Hot Melt Waxing can increase mileage to 25,000km saving $1,000s on replacement components.
Hot Melt Wax is clean to the touch and does not attract dust, grit and grime.
Silca Secret Blend reduces friction and saves up to 8w, so you hit the finish line faster.
Silca Secret Blend is environmentally friendly and non-toxic for a PFAS free bicycle.
Removing the factory grease from the chain is absolutely critical for a good bond between steel and wax.
This is a two hour process and we strongly recommend you buy pre-waxed so you're not wasting chemicals.
This is the magic ingredient. Silca Hot Melt Wax is industry leading and the wax we recommend above all others.
Silca offers the fastest chain treatment available today.
Joining link pliers make removal and installation of the chain a snap!
We love the 2-way Shimano pliers for ease of use.
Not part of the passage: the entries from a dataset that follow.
(* ===== verification/IoProto.v ===== *)
(** * Protocol messages (inc/io_proto.h, src/io_proto.c)

    The message with its union of contents, the memory a message owns, the
    encoders and decoders of every content and of the message.  At the end, for
    every codec that keeps its laws and for every kind of message: what one side
    encodes, the other side decodes.

    A structure that holds pointers is a record over [P] as in PrxTypes. *)
From stdpp Require Import base option list numbers strings.
From S2P Require Import Prelude PrxTypes IoMem IoCodec IoCodecSpec IoRef IoTypes.
Import PrxTypes IoMem IoCodec IoCodecSpec IoRef IoTypes.

Module IoProto.

Definition MODULE_VER_NUM : Z := 131328. (* 0x00020100 *)

Definition io_message_type_ping : Z := 10.
Definition io_message_type_link : Z := 12.
Definition io_message_type_setopt : Z := 13.
Definition io_message_type_getopt : Z := 14.
Definition io_message_type_open : Z := 20.
Definition io_message_type_close : Z := 21.
Definition io_message_type_data : Z := 30.
Definition io_message_type_poll : Z := 31.

(** ** Contents *)

Record io_ping_response := mk_ping_response {
  prs_address : prx_socket_address;
  prs_physical_address : bytes;   (* uint8_t[8] *)
  prs_time_ms : Z;
}.

Record io_link_request (P : Type) := mk_link_request {
  lrq_version : Z;
  lrq_props : prx_socket_properties P;
}.
Arguments mk_link_request {P}. Arguments lrq_version {P}. Arguments lrq_props {P}.

Record io_link_response := mk_link_response {
  lrs_link_id : io_ref;
  lrs_local_address : prx_socket_address;
  lrs_peer_address : prx_socket_address;
}.

Record io_open_request (P : Type) := mk_open_request {
  or_stream_id : io_ref;
  or_type : Z;
  or_connection_string : P;
  or_polled : bool;
  or_max_send : Z;
  or_max_recv : Z;
}.
Arguments mk_open_request {P}. Arguments or_stream_id {P}. Arguments or_type {P}.
Arguments or_connection_string {P}. Arguments or_polled {P}. Arguments or_max_send {P}.
Arguments or_max_recv {P}.

Record io_poll_message := mk_poll_message { pm_sequence_number : Z; pm_timeout : Z }.

Record io_data_message (P : Type) := mk_data_message {
  dm_sequence_number : Z;
  dm_source_address : prx_socket_address;
  dm_control_buffer_length : Z;
  dm_control_buffer : P;
  dm_buffer_length : Z;
  dm_buffer : P;
}.
Arguments mk_data_message {P}. Arguments dm_sequence_number {P}. Arguments dm_source_address {P}.
Arguments dm_control_buffer_length {P}. Arguments dm_control_buffer {P}.
Arguments dm_buffer_length {P}. Arguments dm_buffer {P}.

Record io_close_response := mk_close_response {
  cr_time_open : Z;
  cr_bytes_sent : Z;
  cr_bytes_received : Z;
  cr_error_code : Z;
}.

(** The union; [ct_zero]: all bytes 0, as in a new message. *)
Inductive io_content (P : Type) :=
| ct_zero
| ping_request (address : prx_socket_address)
| ping_response (r : io_ping_response)
| link_request (r : io_link_request P)
| link_response (r : io_link_response)
| setopt_request (so_val : prx_property P)
| getopt_request (so_opt : Z)
| getopt_response (so_val : prx_property P)
| open_request (r : io_open_request P)
| poll_message (m : io_poll_message)
| data_message (m : io_data_message P)
| close_response (r : io_close_response).
Arguments ct_zero {P}. Arguments ping_request {P}. Arguments ping_response {P}.
Arguments link_request {P}. Arguments link_response {P}. Arguments setopt_request {P}.
Arguments getopt_request {P}. Arguments getopt_response {P}. Arguments open_request {P}.
Arguments poll_message {P}. Arguments data_message {P}. Arguments close_response {P}.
Boiling water is the "degreaser" of choice for chain wax. Use boiling water to melt off heavy dirt and grime before re-dipping.
Use the joining link pliers to remove the chain. It's also a great opportunity to remove the cassette and give that a clean.
If excessively dirty (from muddy riding), pour boiling water over the chain and cassette to melt off the outer layer of dirty wax.
This step can be skipped for dry weather riders.
Dip the chain in to the molten wax. Agitate within the wax until bubbles are no longer visible.
Allowing the wax to cool will ensure a thicker coating is left on the chain.
Re-install onto the bike, careful to always keep the writing on the outside of the chain as many chains are now directional.
How many chains should I run?
We recommend rotating between 2 (or more) chains. For maximum drivetrain life, re-waxing early is better than re-waxing late. Using 2+ chains allows you to swap chains every ~300km and batch wax them.
We find re-waxing monthly is easy to remember and fits nicely into peoples schedule.
With that in mind:
~ 5000km/year = 1 chain
~ 7000km/year = 2 chains (rotate every 292km)
~ 10,000km/year = 3 chains (rotate every 278km)
Can I use an old chain?
We don't recommend it. Old chains have dirt and grime bedded into the rollers which is almost impossible to remove and will contaminate your wax. Converting to hot melt waxing is about setting you up for the next 20,000kms. With that in mind we recommend you purchase the best chain you can afford as you're going to be using it for at least 2 years.
Can I use in combination with a traditional Lubricant?
Silca Super Secret Drip uses the same active lubricant (Tungsten Disulfide) as Hot Melt Wax. This is a clean and quiet running wax based lube that is a perfect addition to our Hot Melt Wax as it extends intervals between re-waxing.
Can I use other lubricants?
No, Once you convert to chain waxing you do not want to contaminate that chain with lubricants, oils and PFAS from other lubricants. We recommend giving old lubes to your mate who is too quick for his own good.
Can I use Rice Cookers?
No, rice cookers heat the wax too quickly and can lead to break down of the wax or reaching the flash point and starting a fire.
Do I need an ultra-sonic cleaner to wax my chain?
Absolutely not. Ultra-sonic cleaners are required to remove the heavy factory grease. Once this is done you only need a kettle to melt the outside coating. Often you can simply re-dip and the debris will fall off and sink into the molten wax pot.
Can I prepare my own chain for wax?
You can but you need to invest about $500 in an ultrasonic cleaner and commercial grade solvents. Its not cost effective.
What are PFAS?
Many modern conveniences come from developments in fluorinated chemicals made in the 1950’s and 1960’s. These chemicals known collectively as PFAS (Per- and Polyfluoroalkyl Substances) were hailed as magic when first invented for their amazing properties. They have since been used in everything from food packaging and commercial household products like stain- and water-repellent fabrics, nonstick products (most famously Teflon), polishes, waxes, paints, cleaning products, and fire-fighting foams and for a while became nearly ubiquitous in the realm of lubricants. Sadly, along the way, these chemicals have also become ubiquitous in our oceans, waterways, and even our bodies.